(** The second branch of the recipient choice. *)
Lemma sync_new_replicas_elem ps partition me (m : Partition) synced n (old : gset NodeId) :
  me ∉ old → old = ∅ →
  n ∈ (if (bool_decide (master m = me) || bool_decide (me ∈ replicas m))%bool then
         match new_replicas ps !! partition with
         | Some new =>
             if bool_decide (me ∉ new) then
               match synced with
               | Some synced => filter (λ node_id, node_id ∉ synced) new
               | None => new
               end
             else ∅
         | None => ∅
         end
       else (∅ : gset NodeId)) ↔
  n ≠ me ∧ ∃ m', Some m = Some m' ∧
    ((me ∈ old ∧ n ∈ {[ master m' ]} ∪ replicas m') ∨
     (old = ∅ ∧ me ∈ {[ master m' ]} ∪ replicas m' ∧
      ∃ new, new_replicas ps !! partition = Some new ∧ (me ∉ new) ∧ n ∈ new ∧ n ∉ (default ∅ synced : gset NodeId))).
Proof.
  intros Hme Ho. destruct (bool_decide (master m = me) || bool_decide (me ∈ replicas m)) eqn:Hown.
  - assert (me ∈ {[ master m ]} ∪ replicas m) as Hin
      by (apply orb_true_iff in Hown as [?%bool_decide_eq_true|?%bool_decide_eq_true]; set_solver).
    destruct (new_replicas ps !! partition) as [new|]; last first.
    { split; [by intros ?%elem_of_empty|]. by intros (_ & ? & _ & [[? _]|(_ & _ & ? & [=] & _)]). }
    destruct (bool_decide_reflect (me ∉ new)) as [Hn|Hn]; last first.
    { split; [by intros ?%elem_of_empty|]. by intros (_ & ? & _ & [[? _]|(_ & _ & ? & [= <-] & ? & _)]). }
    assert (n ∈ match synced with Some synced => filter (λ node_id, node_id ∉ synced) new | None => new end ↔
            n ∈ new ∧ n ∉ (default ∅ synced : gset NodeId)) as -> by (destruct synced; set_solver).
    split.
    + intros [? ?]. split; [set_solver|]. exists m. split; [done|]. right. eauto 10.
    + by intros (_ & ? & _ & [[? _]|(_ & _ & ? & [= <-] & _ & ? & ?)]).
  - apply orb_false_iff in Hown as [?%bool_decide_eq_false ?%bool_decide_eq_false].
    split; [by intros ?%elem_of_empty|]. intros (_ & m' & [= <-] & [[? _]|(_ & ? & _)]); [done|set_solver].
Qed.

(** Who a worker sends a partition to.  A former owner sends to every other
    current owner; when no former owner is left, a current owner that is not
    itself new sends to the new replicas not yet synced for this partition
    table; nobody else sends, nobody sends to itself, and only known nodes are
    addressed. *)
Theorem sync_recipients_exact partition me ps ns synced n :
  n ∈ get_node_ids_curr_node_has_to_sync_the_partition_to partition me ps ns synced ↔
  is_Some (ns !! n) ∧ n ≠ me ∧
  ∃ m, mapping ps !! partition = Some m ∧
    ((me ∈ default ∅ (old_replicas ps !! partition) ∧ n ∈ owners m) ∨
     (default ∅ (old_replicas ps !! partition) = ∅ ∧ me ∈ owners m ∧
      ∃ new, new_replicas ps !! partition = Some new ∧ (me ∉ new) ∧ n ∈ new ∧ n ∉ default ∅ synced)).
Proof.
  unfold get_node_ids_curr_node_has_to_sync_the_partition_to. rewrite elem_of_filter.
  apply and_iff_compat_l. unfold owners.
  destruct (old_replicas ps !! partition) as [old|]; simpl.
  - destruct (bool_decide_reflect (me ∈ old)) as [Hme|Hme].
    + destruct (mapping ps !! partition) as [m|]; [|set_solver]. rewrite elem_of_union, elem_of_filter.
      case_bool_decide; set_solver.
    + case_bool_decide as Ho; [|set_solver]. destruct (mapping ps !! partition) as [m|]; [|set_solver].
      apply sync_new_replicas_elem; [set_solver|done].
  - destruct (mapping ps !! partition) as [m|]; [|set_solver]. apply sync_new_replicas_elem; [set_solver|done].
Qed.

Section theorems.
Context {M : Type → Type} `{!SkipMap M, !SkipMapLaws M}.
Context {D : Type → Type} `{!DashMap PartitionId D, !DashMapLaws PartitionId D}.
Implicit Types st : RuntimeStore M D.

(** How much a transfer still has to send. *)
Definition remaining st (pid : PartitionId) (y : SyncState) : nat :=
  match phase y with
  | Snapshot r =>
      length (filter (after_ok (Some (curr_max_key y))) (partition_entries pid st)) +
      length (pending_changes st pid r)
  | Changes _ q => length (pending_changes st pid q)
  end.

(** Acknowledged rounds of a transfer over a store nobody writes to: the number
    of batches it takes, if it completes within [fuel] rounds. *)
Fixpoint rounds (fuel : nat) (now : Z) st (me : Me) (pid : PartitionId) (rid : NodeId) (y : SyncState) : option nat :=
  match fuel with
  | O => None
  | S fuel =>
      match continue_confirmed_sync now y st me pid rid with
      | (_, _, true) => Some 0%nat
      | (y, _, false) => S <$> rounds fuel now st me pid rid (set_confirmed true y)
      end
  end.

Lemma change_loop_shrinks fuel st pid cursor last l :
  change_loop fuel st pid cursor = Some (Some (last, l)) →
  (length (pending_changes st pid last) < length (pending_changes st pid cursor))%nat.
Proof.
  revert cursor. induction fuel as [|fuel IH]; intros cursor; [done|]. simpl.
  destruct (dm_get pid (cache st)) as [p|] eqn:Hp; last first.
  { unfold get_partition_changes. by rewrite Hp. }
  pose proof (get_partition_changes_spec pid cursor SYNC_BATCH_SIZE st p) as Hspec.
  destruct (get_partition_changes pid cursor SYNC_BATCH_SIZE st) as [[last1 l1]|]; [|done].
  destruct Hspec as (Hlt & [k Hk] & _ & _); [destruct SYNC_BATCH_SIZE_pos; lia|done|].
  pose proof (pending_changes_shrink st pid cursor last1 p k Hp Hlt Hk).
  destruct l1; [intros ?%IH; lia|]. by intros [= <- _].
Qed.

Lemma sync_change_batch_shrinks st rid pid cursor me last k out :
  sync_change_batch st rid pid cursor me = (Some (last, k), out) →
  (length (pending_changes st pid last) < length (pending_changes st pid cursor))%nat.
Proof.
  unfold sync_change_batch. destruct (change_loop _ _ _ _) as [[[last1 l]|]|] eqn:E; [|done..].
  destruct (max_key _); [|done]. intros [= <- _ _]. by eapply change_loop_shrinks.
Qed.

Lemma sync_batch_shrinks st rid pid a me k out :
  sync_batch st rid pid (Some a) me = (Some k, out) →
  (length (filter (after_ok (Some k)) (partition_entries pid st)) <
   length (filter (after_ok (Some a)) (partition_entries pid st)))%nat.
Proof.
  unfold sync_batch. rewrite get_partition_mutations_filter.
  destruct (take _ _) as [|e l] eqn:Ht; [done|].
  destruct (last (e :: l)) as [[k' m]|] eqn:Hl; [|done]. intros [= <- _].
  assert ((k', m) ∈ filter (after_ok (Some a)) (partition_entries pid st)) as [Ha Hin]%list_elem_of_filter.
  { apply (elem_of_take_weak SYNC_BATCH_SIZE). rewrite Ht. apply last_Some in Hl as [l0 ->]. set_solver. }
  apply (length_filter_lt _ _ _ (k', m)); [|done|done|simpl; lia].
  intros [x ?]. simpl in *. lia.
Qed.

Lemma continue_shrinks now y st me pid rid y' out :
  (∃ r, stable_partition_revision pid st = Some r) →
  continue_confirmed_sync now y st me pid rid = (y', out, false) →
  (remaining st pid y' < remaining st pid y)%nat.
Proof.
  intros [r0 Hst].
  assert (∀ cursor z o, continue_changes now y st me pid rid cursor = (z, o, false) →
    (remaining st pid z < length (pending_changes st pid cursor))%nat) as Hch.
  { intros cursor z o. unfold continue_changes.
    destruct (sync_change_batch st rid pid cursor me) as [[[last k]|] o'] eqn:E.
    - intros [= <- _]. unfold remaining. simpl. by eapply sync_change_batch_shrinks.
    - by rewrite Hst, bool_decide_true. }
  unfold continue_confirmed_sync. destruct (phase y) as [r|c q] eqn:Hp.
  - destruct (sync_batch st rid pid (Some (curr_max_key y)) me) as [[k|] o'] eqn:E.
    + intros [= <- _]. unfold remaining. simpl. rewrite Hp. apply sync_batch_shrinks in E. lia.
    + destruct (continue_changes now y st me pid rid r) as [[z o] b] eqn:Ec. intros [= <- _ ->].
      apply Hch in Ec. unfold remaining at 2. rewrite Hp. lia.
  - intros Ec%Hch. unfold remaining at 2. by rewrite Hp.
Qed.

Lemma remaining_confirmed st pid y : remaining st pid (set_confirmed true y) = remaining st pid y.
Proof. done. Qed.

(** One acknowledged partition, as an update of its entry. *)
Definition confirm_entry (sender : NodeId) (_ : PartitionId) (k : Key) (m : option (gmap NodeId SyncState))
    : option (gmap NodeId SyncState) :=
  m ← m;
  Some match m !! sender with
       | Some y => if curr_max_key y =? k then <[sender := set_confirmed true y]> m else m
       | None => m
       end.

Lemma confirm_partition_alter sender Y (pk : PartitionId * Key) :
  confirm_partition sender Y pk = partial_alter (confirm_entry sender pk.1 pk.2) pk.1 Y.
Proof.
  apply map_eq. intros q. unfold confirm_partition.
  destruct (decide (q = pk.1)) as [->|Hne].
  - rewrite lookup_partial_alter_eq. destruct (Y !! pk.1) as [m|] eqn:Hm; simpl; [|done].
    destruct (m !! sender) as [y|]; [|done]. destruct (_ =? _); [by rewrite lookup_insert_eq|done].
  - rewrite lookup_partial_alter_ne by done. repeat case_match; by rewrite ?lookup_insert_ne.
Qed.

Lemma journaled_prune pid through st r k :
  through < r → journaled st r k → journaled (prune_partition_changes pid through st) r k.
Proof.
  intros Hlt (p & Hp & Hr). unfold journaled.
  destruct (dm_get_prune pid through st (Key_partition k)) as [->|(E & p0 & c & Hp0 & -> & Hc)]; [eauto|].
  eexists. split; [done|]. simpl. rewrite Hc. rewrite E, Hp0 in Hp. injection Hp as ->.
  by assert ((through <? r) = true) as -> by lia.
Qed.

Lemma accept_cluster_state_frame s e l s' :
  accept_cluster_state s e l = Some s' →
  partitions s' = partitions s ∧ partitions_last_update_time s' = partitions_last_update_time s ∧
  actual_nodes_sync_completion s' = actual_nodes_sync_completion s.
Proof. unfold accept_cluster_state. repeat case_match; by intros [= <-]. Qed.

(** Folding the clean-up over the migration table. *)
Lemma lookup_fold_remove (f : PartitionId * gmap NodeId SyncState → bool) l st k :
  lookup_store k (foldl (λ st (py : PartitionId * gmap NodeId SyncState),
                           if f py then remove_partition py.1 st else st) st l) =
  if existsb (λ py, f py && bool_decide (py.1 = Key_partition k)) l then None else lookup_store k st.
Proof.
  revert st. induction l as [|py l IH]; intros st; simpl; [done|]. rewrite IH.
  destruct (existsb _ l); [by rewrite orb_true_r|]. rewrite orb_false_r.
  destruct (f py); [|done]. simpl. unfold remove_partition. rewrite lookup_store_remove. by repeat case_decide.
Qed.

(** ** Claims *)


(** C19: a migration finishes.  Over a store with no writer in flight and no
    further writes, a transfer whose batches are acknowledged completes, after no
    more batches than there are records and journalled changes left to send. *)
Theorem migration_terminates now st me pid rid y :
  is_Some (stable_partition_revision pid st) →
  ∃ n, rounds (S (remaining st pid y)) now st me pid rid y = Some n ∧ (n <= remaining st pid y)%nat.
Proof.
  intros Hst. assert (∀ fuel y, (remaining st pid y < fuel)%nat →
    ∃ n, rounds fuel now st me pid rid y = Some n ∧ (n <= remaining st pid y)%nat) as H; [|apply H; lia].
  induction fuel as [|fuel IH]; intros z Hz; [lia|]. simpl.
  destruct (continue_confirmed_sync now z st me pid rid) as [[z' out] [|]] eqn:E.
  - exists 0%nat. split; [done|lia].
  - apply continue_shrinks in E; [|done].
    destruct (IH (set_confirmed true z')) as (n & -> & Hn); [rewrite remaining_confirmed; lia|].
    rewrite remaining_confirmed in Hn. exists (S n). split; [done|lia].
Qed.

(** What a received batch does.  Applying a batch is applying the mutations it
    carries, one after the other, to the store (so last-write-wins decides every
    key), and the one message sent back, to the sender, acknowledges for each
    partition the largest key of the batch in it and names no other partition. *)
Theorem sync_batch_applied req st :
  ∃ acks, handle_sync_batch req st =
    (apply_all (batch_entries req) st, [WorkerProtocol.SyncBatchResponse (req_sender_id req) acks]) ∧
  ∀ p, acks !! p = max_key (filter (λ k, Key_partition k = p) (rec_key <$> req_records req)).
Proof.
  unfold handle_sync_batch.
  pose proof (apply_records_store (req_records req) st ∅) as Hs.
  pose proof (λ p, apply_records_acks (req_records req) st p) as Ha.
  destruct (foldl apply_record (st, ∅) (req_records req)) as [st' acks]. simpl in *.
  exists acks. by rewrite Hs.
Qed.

________________________

Work instruction — Copy exactly the lines from the top of the entries through the line with "if bool_decide (me ∉ new) then" in it, please, keeping both ends and adding nothing.

Exercise result —
(** The second branch of the recipient choice. *)
Lemma sync_new_replicas_elem ps partition me (m : Partition) synced n (old : gset NodeId) :
  me ∉ old → old = ∅ →
  n ∈ (if (bool_decide (master m = me) || bool_decide (me ∈ replicas m))%bool then
         match new_replicas ps !! partition with
         | Some new =>
             if bool_decide (me ∉ new) then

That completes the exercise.